The Stupid Mistakes I Made (Learn From My Pain)
- Forgot healthcare would cost $12–18k/year before Medicare. Big oof.
- Used to assume 10% returns forever… lol no.
- Didn’t account for taxes on withdrawals from traditional accounts.
- Completely ignored inflation eating my future lifestyle.
- Didn’t include any “fun money” buffer for travel or emergencies.
So… How Soon Can I Actually Quit?
Realistically? If I stop being a dumbass with money and get aggressive, maybe late 40s. That still feels impossibly far away… but also closer than 60-something.
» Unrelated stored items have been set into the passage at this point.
Lemma GetTableIndexes_ok c name : catalog_ok c ->
  exists infos, GetTableIndexes name c = Ok infos /\ NoDup (index_oid_ <$> infos) /\
    forall info, info ∈ infos <-> table_name_ info = name /\ GetIndex (index_oid_ info) c = Some info.
Proof.
  intros Hc. unfold GetTableIndexes, GetIndex.
  destruct (table_names_ c !! name) as [oid|] eqn:En.
  - destruct (proj2 (co_maps _ Hc name)) as [m Hm]; [by exists oid|]. rewrite Hm. set (oids := hash_order (map_to_list m).*2).
    assert (Hin : forall oid, oid ∈ oids <-> exists iname, m !! iname = Some oid).
    { intros o. unfold oids. rewrite hash_order_perm, list_elem_of_fmap. split.
      - intros ([iname o'] & -> & Hx%elem_of_map_to_list). by exists iname.
      - intros [iname Hx]. exists (iname, o). split; [done|by apply elem_of_map_to_list]. }
    destruct (collect_indexes_ok c oids) as (infos & -> & Hf).
    { intros o [iname Hx]%Hin. destruct (co_index _ Hc _ _ _ _ Hm Hx) as (info & Hi & _). by exists info. }
    exists infos. split; [done|]. rewrite (indexes_oids c oids infos Hc Hf). split.
    + unfold oids. rewrite hash_order_perm. apply NoDup_fmap_2_strong; [|apply NoDup_map_to_list].
      intros [n1 o1] [n2 o2] H1%elem_of_map_to_list H2%elem_of_map_to_list Ho. simpl in Ho. subst o2.
      destruct (co_index _ Hc _ _ _ _ Hm H1) as (i1 & E1 & <- & _), (co_index _ Hc _ _ _ _ Hm H2) as (i2 & E2 & <- & _). congruence.
    + intros info. rewrite list_elem_of_lookup. split.
      * intros [k Hk]. destruct (Forall2_lookup_r _ _ _ _ _ Hf Hk) as (o & Ho & Hi).
        apply list_elem_of_lookup_2, Hin in Ho as [iname Hx]. destruct (co_index _ Hc _ _ _ _ Hm Hx) as (info' & Hi' & _ & Ht & Hoid).
        by simplify_eq.
      * intros [Ht Hi]. destruct (co_index_name _ Hc _ _ Hi) as [(m' & Hm' & Hx) _]. assert (m' = m) as -> by congruence.
        assert (Ho : index_oid_ info ∈ oids) by (apply Hin; by eexists).
        apply list_elem_of_lookup in Ho as [k Hk]. destruct (Forall2_lookup_l _ _ _ _ _ Hf Hk) as (info' & Hk' & Hi').
        exists k. congruence.
  - exists []. split; [done|]. split; [apply NoDup_nil_2|]. intros info. split; [by intros ?%elem_of_nil|].
    intros [Ht Hi]. destruct (co_index_name _ Hc _ _ Hi) as [(m & Hm & _) _].
    assert (Hs : is_Some (table_names_ c !! name)) by (apply (co_maps _ Hc); rewrite <- Ht; by exists m).
    rewrite En in Hs. by destruct Hs as [? [=]].
Qed.
(* ===== verification/IndexContract.v ===== *)
(** What the statements rely on when they keep the indexes of a table: an index
    is a set of entries, a key and the id of a record, on pages of its own; and the
    runs of calls of an index. *)

From S2P Require Import Prelude Bytes Rid BufferPoolManager Value Types Schema Expression TablePage TupleValues Transaction TableHeap Catalog.

(** ** The contract *)

Section Contract.
Context `{Config} {S P I : Type} `{!BufferPoolManager S P bytes} `{!BufferPoolSpec S P bytes} `{!Index S I}.
Implicit Types (x : I) (s : S) (X Y : gset Z) (es : gset (bytes * RID)) (t : Tuple) (rid : RID).

(** A call that changes pages of [X] only and gives back its pins. *)
Record within X s s' : Prop := {
  wi_ok : pool_ok s';
  wi_evolves : evolves_in X (view s) (view s');
  wi_pins : pins (view s') = pins (view s);
  wi_budget n : budget (view s) n -> budget (view s') n
}.

(** [index_at x s X es]: the index is at rest, holds the entries [es] and uses
    no pages but those of [X].  The bytes a key tuple is stored as are
    [index_key]; [index_accepts] says that they fit the index.  The contract
    covers indexes of less than [index_capacity] entries. *)
Class IndexSpec : Type := {
  index_at : I -> S -> gset Z -> gset (bytes * RID) -> Prop;
  index_key : I -> Tuple -> bytes;
  index_accepts : I -> Tuple -> Prop;
  index_capacity : I -> nat;
  index_kept x s s' X Y es : index_at x s X es -> pool_ok s' -> evolves_in Y (view s) (view s') ->
    pins (view s') = pins (view s) -> X ## Y -> index_at x s' X es;
  index_live x s X es p : index_at x s X es -> p ∈ X -> live (view s) p;
  InsertEntry_spec x s X es t rid :
    index_at x s X es -> room 2 s -> index_accepts x t -> RID_wf rid -> (size es < index_capacity x)%nat ->
    wp (InsertEntry x t rid) (fun _ s' => index_at x s' X ({[(index_key x t, rid)]} ∪ es) /\ within X s s') s;
  DeleteEntry_spec x s X es t rid :
    index_at x s X es -> room 2 s -> index_accepts x t ->
    wp (DeleteEntry x t rid) (fun _ s' => index_at x s' X (es ∖ {[(index_key x t, rid)]}) /\ within X s s') s;
  ScanKey_spec x s X es t :
    index_at x s X es -> room 2 s -> index_accepts x t ->
    wp (ScanKey x t) (fun rids s' => NoDup rids /\ (forall rid, rid ∈ rids <-> (index_key x t, rid) ∈ es)
      /\ index_at x s' X es /\ within ∅ s s') s
}.

(** ** Lemmas *)

Lemma within_refl X s : pool_ok s -> within X s s.
Proof. intros Hs. split; [done|apply evolves_in_refl|done|done]. Qed.

Lemma within_trans X s1 s2 s3 : within X s1 s2 -> within X s2 s3 -> within X s1 s3.
Proof.
  intros [A1 A2 A3 A4] [B1 B2 B3 B4]. split; [done|by eapply evolves_in_trans|congruence|]. intros n Hn. by apply B4, A4.
Qed.

Lemma evolves_in_mono X Y (v v' : PoolView P bytes) : X ⊆ Y -> evolves_in X v v' -> evolves_in Y v v'.
Proof. intros HXY [A1 A2 A3 A4]. split; [|done|done|]; intros; [apply A1|apply A4]; set_solver. Qed.

Lemma within_mono X Y s s' : X ⊆ Y -> within X s s' -> within Y s s'.
Proof. intros HXY [A1 A2 A3 A4]. split; [done|by eapply evolves_in_mono|done|done]. Qed.

Lemma within_room X n s s' : within X s s' -> room n s -> room n s'.
Proof. intros [_ A2 A3 _] Hr. unfold room in *. rewrite A3. by rewrite (ei_frames _ _ _ A2). Qed.
End Contract.
Arguments IndexSpec S P I {_ _ _}.

(** ** Runs of calls on an index *)

Inductive IndexCall : Type :=
| CallInsert (key : Tuple) (rid : RID)
| CallDelete (key : Tuple) (rid : RID)
| CallScan (key : Tuple).

Section Calls.
Context `{Config} {S P I : Type} `{!BufferPoolManager S P bytes} `{!BufferPoolSpec S P bytes} `{!Index S I} `{!IndexSpec S P I}.
Implicit Types (x : I) (s : S) (X : gset Z) (es : gset (bytes * RID)) (c : IndexCall).

Definition index_call x c : M S (list RID) :=
  match c with
  | CallInsert key rid => do! _ := InsertEntry x key rid in sret []
  | CallDelete key rid => do! _ := DeleteEntry x key rid in sret []
  | CallScan key => ScanKey x key
  end.
Fixpoint index_calls x (cs : list IndexCall) : M S (list (list RID)) :=
  match cs with
  | [] => sret []
  | c :: cs => do! r := index_call x c in do! rs := index_calls x cs in sret (r :: rs)
  end.

(** The same calls on a set of entries: the entries after a call, and the
    answers it may give. *)
Definition entries_after x es c : gset (bytes * RID) :=
  match c with
  | CallInsert key rid => {[(index_key x key, rid)]} ∪ es
  | CallDelete key rid => es ∖ {[(index_key x key, rid)]}
  | CallScan _ => es
  end.
Definition entries_answer x es c (r : list RID) : Prop :=
  match c with
  | CallScan key => NoDup r /\ forall rid, rid ∈ r <-> (index_key x key, rid) ∈ es
  | _ => r = []
  end.
Fixpoint entries_run x es (cs : list IndexCall) (rs : list (list RID)) : Prop :=
  match cs, rs with
  | [], [] => True
  | c :: cs, r :: rs => entries_answer x es c r /\ entries_run x (entries_after x es c) cs rs
  | _, _ => False
  end.
End Calls.
(* ===== verification/HashIndexCorrect.v ===== *)
(** The index on the hash table as a set of entries.  The comparator of the table
    is a parameter, equal on equal keys only, as [GenericComparator] is on keys of
    rows without nulls.  [HashIndex_spec] meets the contract of indexes for
    indexes of less entries than one bucket has slots, on pages that do not
    change; the property follows runs in which buckets split and merge. *)

From S2P Require Import Prelude Bytes CString Bitmap Rid Replacer LRUReplacer DiskManager BufferPoolManager BufferPool BufferPoolCorrect Value Types Schema Expression TablePage TupleValues Transaction TableHeap Catalog IndexContract.
From S2P Require Import HashBucketPage HashDirectoryPage ExtendibleHashTable HashTableCorrect HashTableSplit HashTableInsert HashPageLayout HashIndex.

(** ** A hash table of less entries than a bucket has slots *)

Section Table.
Context `{Config} {S P D K V : Type} `{!BufferPoolManager S P D} `{!BufferPoolSpec S P D} `{Countable K, Countable V}
  `{!MappingType K V} `{!MappingOk K V} `{!ExactMapping K V} `{!HashFunction K} `{!HashFunctionOk K V}
  `{!HashPages D K V} `{!HashPagesOk D K V (good_data (S := S) (P := P)) (zero_data (S := S) (P := P))}.
Implicit Types (t : ExtendibleHashTable) (key : K) (value : V) (d : HashTableDirectoryPage)
  (B : Z -> HashTableBucketPage K V) (s : S) (es : gset (K * V)) (X : gset Z).

Definition table_at t s X es : Prop :=
  exists d B, table_inv t s d B /\ inside t d X /\ (forall p, p ∈ X -> live (view s) p) /\ entry_set d B es.

Lemma table_insert t s X es key value :
  table_at t s X es -> room 2 s -> storable (key, value) -> (size es < bucket_size)%nat ->
  wp (HashTable_Insert t key value) (fun _ s' => table_at t s' X ({[(key, value)]} ∪ es) /\ evolves_in X (view s) (view s')
    /\ pins (view s') = pins (view s) /\ (forall n, budget (view s) n -> budget (view s') n)) s.
Proof.
  intros (d & B & Hi & Hin & Hlive & Hes) Hr Hst Hcap. pose proof (tr_hash _ _ _ _ (proj1 Hi)) as Hh.
  eapply wp_mono; [apply (Insert_not_full_in t s d B key value Hi Hr Hst)|].
  { pose proof (bucket_bound d B es _ Hh Hes (index_range d key (hi_dir _ _ Hh))). unfold key_page. lia. }
  intros r s' (B' & Hi' & Hres & Hvals & Hp & Hev & Hb). split_and!; [|by apply Hev|done|done].
  exists d, B'. split_and!; [done|done|intros p Hpx; by apply (ei_live _ _ _ (Hev X Hin)), Hlive|].
  exact (entry_set_insert d B d B' es key value r Hes Hres Hvals).
Qed.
The early retirement calculator doesn’t lie, though. It just shows you the cold math. And the only ways to make the number smaller are:
- Earn more
- Spend way less
- Get stupid lucky with investments
- Or decide you actually need a lot less than you think you do
Which is both terrifying and weirdly freeing.
Anyway I’m gonna go stare at my sad cracked piggy bank (it’s missing an ear because I dropped it while drunk-dancing to Taylor Swift last year) and try not to have an existential crisis.

What about you? Have you run your numbers in an early retirement calculator yet? Did it make you feel hopeful, depressed, or both? Tell me your number or your biggest “oh crap” moment—I’m nosy and I need the solidarity.
Love you. Mean it. — Me, currently eating tortilla chips straight from the bag at 2:41 a.m.